Insurer denies predatory pricing charge
Wednesday, April 8, 1998 | 11:46 a.m.
CARSON CITY -- Gem Insurance Co., which sold 18,000 health insurance policies to individuals and businesses during an aggressive marketing campaign, has pulled out of Nevada after being accused by the state insurance commissioner of "predatory pricing."
Insurance Commissioner Alice Molasky-Arman told a legislative committee Tuesday that Gem used an unfair trade practice called low balling to sell benefit-rich policies for prices far below market value.
"It was a bargain too good to be true," Molasky-Arman told the Legislative Committee on Workers Compensation. "The insurer later compensates for these practices by significantly raising its premiums at the earliest opportunity with a somewhat captive insured population."

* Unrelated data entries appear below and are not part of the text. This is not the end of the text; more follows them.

(** ** The game loop *)

(** What one pass through the loop body of [play_game] comes to. *)
Inductive outcome : Type :=
| NotYourPiece    (* "That square doesn't contain your piece." *)
| NoLegalMoves    (* "No legal moves for this piece." *)
| InvalidInput    (* "Invalid input, try again." *)
| Moved           (* the move was made and the side to move flipped *)
| Won (white : bool).  (* the move was made and [play_game] returned *)

Definition accepted (o : outcome) : bool :=
  match o with
  | Moved | Won _ => true
  | _ => false
  end.

(** The two lines a player types, after their conversion: [start] is the
    result of [pos_to_coord(start)] and [choice] the result of
    [int(input("Choose move # "))], [None] when the conversion raised (a
    [ValueError] or an [IndexError], which the loop treats alike). *)
Record proposal : Type := {
  start : option square;
  choice : option Z
}.

Definition converted {A : Type} (line : option A) : res A :=
  match line with
  | Some a => Ok a
  | None => Raise ValueError
  end.

(** [moves[idx]] on a Python list: a negative index counts from the end. *)
Definition py_index {A : Type} (l : list A) (idx : Z) : res A :=
  let n := Z.of_nat (length l) in
  let i := if idx <? 0 then idx + n else idx in
  if (0 <=? i) && (i <? n) then
    match nth_error l (Z.to_nat i) with
    | Some x => Ok x
    | None => Raise IndexError
    end
  else Raise IndexError.

Section Turn.

Local Open Scope game_scope.

(** Lines 300-315: either the pass ends with a message, or an origin, its
    occupant and a destination have been chosen. *)
Definition select (p : proposal)
  : M (outcome + (square * Z * square)) :=
  origin <- lift (converted (start p)) ;;
  let '(sr, sc) := origin in
  scode <- piece_at sr sc ;;
  white_to_move <- reading (fun g => Ok (white_to_move g)) ;;
  if (scode =? 0) || negb (Bool.eqb (scode <=? 6) white_to_move)
  then ret (inl NotYourPiece)
  else
    moves <- possible_moves sr sc ;;
    match moves with
    | [] => ret (inl NoLegalMoves)
    | _ :: _ =>
        n <- lift (converted (choice p)) ;;
        let idx := n - 1 in
        dest <- lift (py_index moves idx) ;;
        ret (inr (origin, scode, dest))
    end.

(** Lines 326-358: castling, en passant or the ordinary move. *)
Definition relocate (sr sc scode er ec : Z) : M unit :=
  white_to_move <- reading (fun g => Ok (white_to_move g)) ;;
  castling <-
    reading (fun g =>
      is_castling_move (board g) (rights g) sr sc er ec white_to_move) ;;
  if castling then handle_castling sr sc er ec
  else
    en_passant <-
      reading (fun g =>
        is_en_passant (board g) (en_passant_target g)
          sr sc er ec white_to_move) ;;
    if en_passant then handle_en_passant sr sc er ec white_to_move
    else simple_move sr sc scode er ec.

(** Lines 366-369. *)
Definition update_en_passant_target (sr sc scode er : Z) : M unit :=
  modify (with_en_passant_target
            (if ((scode =? 1) || (scode =? 7)) && (Z.abs (er - sr) =? 2)
             then Some ((sr + er) / 2, sc)
             else None)).

(** Lines 371-382. *)
Definition finish : M outcome :=
  white_to_move <- reading (fun g => Ok (white_to_move g)) ;;
  alive <- reading (fun g => king_exists (board g) (negb white_to_move)) ;;
  if negb alive then ret (Won white_to_move)
  else
    modify (with_white_to_move (negb white_to_move)) ;;;
    ret Moved.

(** Lines 317-382. *)
Definition apply_move (sr sc scode er ec : Z) : M outcome :=
  target_piece <- piece_at er ec ;;
  relocate sr sc scode er ec ;;;
  before <- piece_at er ec ;;
  handle_promotion er ec ;;;
  after <- piece_at er ec ;;
  update_en_passant_target sr sc scode er ;;;
  finish.

Definition attempt (p : proposal) : M outcome :=
  s <- select p ;;
  match s with
  | inl o => ret o
  | inr ((sr, sc), scode, (er, ec)) => apply_move sr sc scode er ec
  end.

(** One pass through the body of [while True]. *)
Definition turn (p : proposal) : M outcome :=
  try_except (attempt p) (ret InvalidInput).

End Turn.

Definition new_game : game :=
  {| board := create_initial_board_tf;
     rights := no_rights_used;
     en_passant_target := None;
     white_to_move := true |}.

(** [play_game] on the proposals typed so far: [Ok (Some w)] when the
    function returned with side [w] the winner, [Ok None] when it waits for
    the next line, [Raise e] when an exception left the loop. *)
Fixpoint play_loop (inputs : list proposal) (g : game)
  : res (option bool) * game :=
  match inputs with
  | [] => (Ok None, g)
  | p :: rest =>
      match turn p g with
      | (Ok (Won w), g') => (Ok (Some w), g')
      | (Ok _, g') => play_loop rest g'
      | (Raise e, g') => (Raise e, g')
      | (OutOfFuel, g') => (OutOfFuel, g')
      end
  end.

Definition play_game (inputs : list proposal) : res (option bool) * game :=
  play_loop inputs new_game.

(** * Definitions used in the statements *)

(** The board after [set_piece] at an in-bounds square. *)
Definition place (b : tensor) (r c v : Z) : tensor :=
  set_cell b (Z.to_nat r) (Z.to_nat c) v.

(** An occupant of the other side: [t != 0 and (t <= 6) != white]. *)
Definition opposing (white : bool) (t : Z) : bool :=
  negb (t =? 0) && negb (Bool.eqb (t <=? 6) white).

(** The [k]-th square outward from [(row, col)] in direction [(dr, dc)]. *)
Definition ray_square (row col dr dc k : Z) : square :=
  (row + k * dr, col + k * dc).

(** What the specification asks of the candidates of one ray: they are the
    [n] consecutive empty squares outward from the origin, followed by
    square [n + 1], the first one that is occupied, exactly when it is on
    the board and holds an opposing occupant; nothing lies beyond it. *)
Definition ray_candidates (f : Z -> Z -> Z) (white : bool)
  (row col dr dc : Z) (cands : list square) : Prop :=
  exists n : nat,
    (forall k, 1 <= k <= Z.of_nat n ->
       in_bounds (row + k * dr) (col + k * dc) = true /\
       f (row + k * dr) (col + k * dc) = 0) /\
    let r := row + (Z.of_nat n + 1) * dr in
    let c := col + (Z.of_nat n + 1) * dc in
    (in_bounds r c = true -> f r c <> 0) /\
    cands =
      map (ray_square row col dr dc) (map Z.of_nat (seq 1 n)) ++
      (if in_bounds r c && opposing white (f r c) then [(r, c)] else []).

(** How many squares of the board lie ahead on a ray, the current one
    included. *)
Definition room (dr dc r c : Z) : Z :=
  if negb (in_bounds r c) then 0
  else if dr =? 1 then 8 - r
  else if dr =? -1 then r + 1
  else if dc =? 1 then 8 - c
  else c + 1.

Ltac eqb_cases :=
  repeat match goal with
         | |- context [?a =? ?b] => destruct (Z.eqb_spec a b)
         end.

(** The ray directions of the sliding pieces, by piece code: rooks move
    orthogonally, bishops diagonally, queens both ways. *)
Definition sliding_dirs (code : Z) : option (list (Z * Z)) :=
  if (code =? 2) || (code =? 8) then Some rook_dirs
  else if (code =? 4) || (code =? 10) then Some bishop_dirs
  else if (code =? 5) || (code =? 11) then Some queen_dirs
  else None.

(** A position used to try the statements: White has castled neither way
    and stands ready to do both; a white queen stands on d4, black pawns on
    d6 and g4, a black pawn on b7 and a white pawn on a2. *)
Definition sample_board : tensor :=
  [ [ 8;  0;  0;  0; 12;  0;  0;  8];
    [ 0;  7;  0;  0;  0;  0;  0;  0];
    [ 0;  0;  0;  7;  0;  0;  0;  0];
    [ 0;  0;  0;  0;  0;  0;  0;  0];
    [ 0;  0;  0;  5;  0;  0;  7;  0];
    [ 0;  0;  0;  0;  0;  0;  0;  0];
    [ 1;  0;  0;  0;  0;  0;  0;  0];
    [ 2;  0;  0;  0;  6;  0;  0;  2] ].

(** A square of the board. *)
Definition on_board (s : square) : Prop := in_bounds (fst s) (snd s) = true.

(** The en-passant target is a square of the board whenever it is set. *)
Definition target_on_board (ep : option square) : Prop :=
  match ep with
  | Some s => on_board s
  | None => True
  end.

(** A candidate is a square of the board, or it is the en-passant target
    handed on as it is stored. *)
Definition on_board_or_target (ep : option square) (s : square) : Prop :=
  on_board s \/ ep = Some s.

(** [get_piece] made to fault on every coordinate outside the board, the
    negative indices that TensorFlow would wrap around included. *)
Definition checked_get_piece (b : tensor) (r c : Z) : res Z :=
  if in_bounds r c then get_piece b r c else Raise InvalidArgumentError.

Definition king_code (white : bool) : Z := if white then 6 else 12.
Definition rook_code (white : bool) : Z := if white then 2 else 8.
Definition home_rank (white : bool) : Z := if white then 7 else 0.

(** The preconditions of castling on rank [sr], as the specification lists
    them: the king-moved flag is false, the flag of the rook is false, the
    rook stands on its corner and the squares between king and rook are
    empty. *)
Definition kingside_ready (f : Z -> Z -> Z) (cr : castling_rights)
  (white : bool) (sr : Z) : bool :=
  negb (if white then white_king_moved cr else black_king_moved cr)
  && negb (if white then white_rook_moved_k cr else black_rook_moved_k cr)
  && (f sr 7 =? rook_code white)
  && (f sr 5 =? 0) && (f sr 6 =? 0).

Definition queenside_ready (f : Z -> Z -> Z) (cr : castling_rights)
  (white : bool) (sr : Z) : bool :=
  negb (if white then white_king_moved cr else black_king_moved cr)
  && negb (if white then white_rook_moved_q cr else black_rook_moved_q cr)
  && (f sr 0 =? rook_code white)
  && (f sr 1 =? 0) && (f sr 2 =? 0) && (f sr 3 =? 0).

(** Generation and eligibility are consistent for the king of side [white]
    on [(sr, sc)] and the destination [(er, ec)]: the generator offers the
    destination if and only if [is_castling_move] holds for the pair with
    that side to move. *)
Definition castling_consistent (b : tensor) (cr : castling_rights)
  (ep : option square) (white : bool) (sr sc er ec : Z) : Prop :=
  exists moves : list square,
    get_possible_moves (get_piece b) cr ep sr sc = Ok moves /\
    (In (er, ec) moves <->
     is_castling_move b cr sr sc er ec white = Ok true).

(** A white king on e4 with a white rook on h4 and nothing between them. *)
Definition king_off_home_board : tensor :=
  [ [ 0;  0;  0;  0; 12;  0;  0;  0];
    [ 0;  0;  0;  0;  0;  0;  0;  0];
    [ 0;  0;  0;  0;  0;  0;  0;  0];
    [ 0;  0;  0;  0;  0;  0;  0;  0];
    [ 0;  0;  0;  0;  6;  0;  0;  2];
    [ 0;  0;  0;  0;  0;  0;  0;  0];
    [ 0;  0;  0;  0;  0;  0;  0;  0];
    [ 0;  0;  0;  0;  0;  0;  0;  0] ].

(** A result that is a value or TensorFlow's error: no [ValueError], no
    [IndexError], and the iteration bound was not hit. *)
Definition faults_only {A : Type} (r : res A) : Prop :=
  match r with
  | Ok _ => True
  | Raise e => e = InvalidArgumentError
  | OutOfFuel => False
  end.

Definition faulting_only {A : Type} (m : M A) : Prop :=
  forall g, faults_only (fst (m g)).

(** Side [white] has no king anywhere on the 8x8 board. *)
Definition no_king (b : tensor) (white : bool) : Prop :=
  forall r c, 0 <= r < 8 -> 0 <= c < 8 -> occupant b r c <> king_code white.

(** A lone white king on e1, and nothing else on the board. *)
Definition lone_king_board : tensor :=
  [ [ 0;  0;  0;  0;  0;  0;  0;  0];
    [ 0;  0;  0;  0;  0;  0;  0;  0];
    [ 0;  0;  0;  0;  0;  0;  0;  0];
    [ 0;  0;  0;  0;  0;  0;  0;  0];
    [ 0;  0;  0;  0;  0;  0;  0;  0];
    [ 0;  0;  0;  0;  0;  0;  0;  0];
    [ 0;  0;  0;  0;  0;  0;  0;  0];
    [ 0;  0;  0;  0;  6;  0;  0;  0] ].

Definition lone_king_game : game :=
  {| board := lone_king_board;
     rights := no_rights_used;
     en_passant_target := None;
     white_to_move := true |}.

(** A computation that leaves a component of the state as it found it,
    however it ends. *)
Definition keeps {A T : Type} (proj : game -> T) (m : M A) : Prop :=
  forall g r g', m g = (r, g') -> proj g' = proj g.

(** What the appliers never write: the side to move and the en-passant
    target. *)
Definition turn_fields (g : game) : bool * option square :=
  (white_to_move g, en_passant_target g).

(** The moved occupant was a pawn that advanced exactly two rows from its
    start rank: a white pawn from row 6 to row 4, or a black pawn from row 1
    to row 3. *)
Definition double_step (scode sr er : Z) : bool :=
  ((scode =? 1) && (sr =? 6) && (er =? 4))
  || ((scode =? 7) && (sr =? 1) && (er =? 3)).

(** The castling flags of one side. *)
Definition king_moved (white : bool) (cr : castling_rights) : bool :=
  if white then white_king_moved cr else black_king_moved cr.

Definition rook_moved (white kingside : bool) (cr : castling_rights) : bool :=
  match white, kingside with
  | true, true => white_rook_moved_k cr
  | true, false => white_rook_moved_q cr
  | false, true => black_rook_moved_k cr
  | false, false => black_rook_moved_q cr
  end.

(** The opening proposal 1. e2-e4. *)
Definition opening_proposal : proposal :=
  {| start := Some (6, 4); choice := Some 2 |}.

(** A proposal that names the empty square a3. *)
Definition empty_square_proposal : proposal :=
  {| start := Some (5, 0); choice := Some 1 |}.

In Gem's case it sought an 80 percent increase in premiums, Molasky-Arman said.
Molasky-Arman said when she agreed only to a 30 percent rate hike, Gem threatened to pull out last July. She said state law prohibited the company from leaving the state for up to 180 days.
Gem's departure gave other insurance companies a chance to pick up its about 18,000 Nevada customers. Blue Cross Blue Shield of Nevada has offered to insure at higher rates the remaining 8,000 Gem policy holders who have yet to find another carrier, Molasky-Arman said.
Gem spokeswoman Elizabeth Kosztolnyik denied the Salt Lake City company engaged in predatory pricing as charged by the insurance commissioner.
Kosztolnyik said there were "massive changes in the market that made the low cost unrealistic." She said, "It would have forced us to raise our rates." After considering this, the company decided to withdraw.
"Gem was under no statutory obligation to provide coverage for the policy holders," she said. "But they (Gem) were concerned and they decided to work on behalf of the policy holders to guarantee they had coverage."
Many of those 8,000 were uninsurable because of prior or existing illnesses. Gem paid Blue Cross Blue Shield "an amount of seven figures to cover the cost of known severe health conditions," Molasky-Arman said.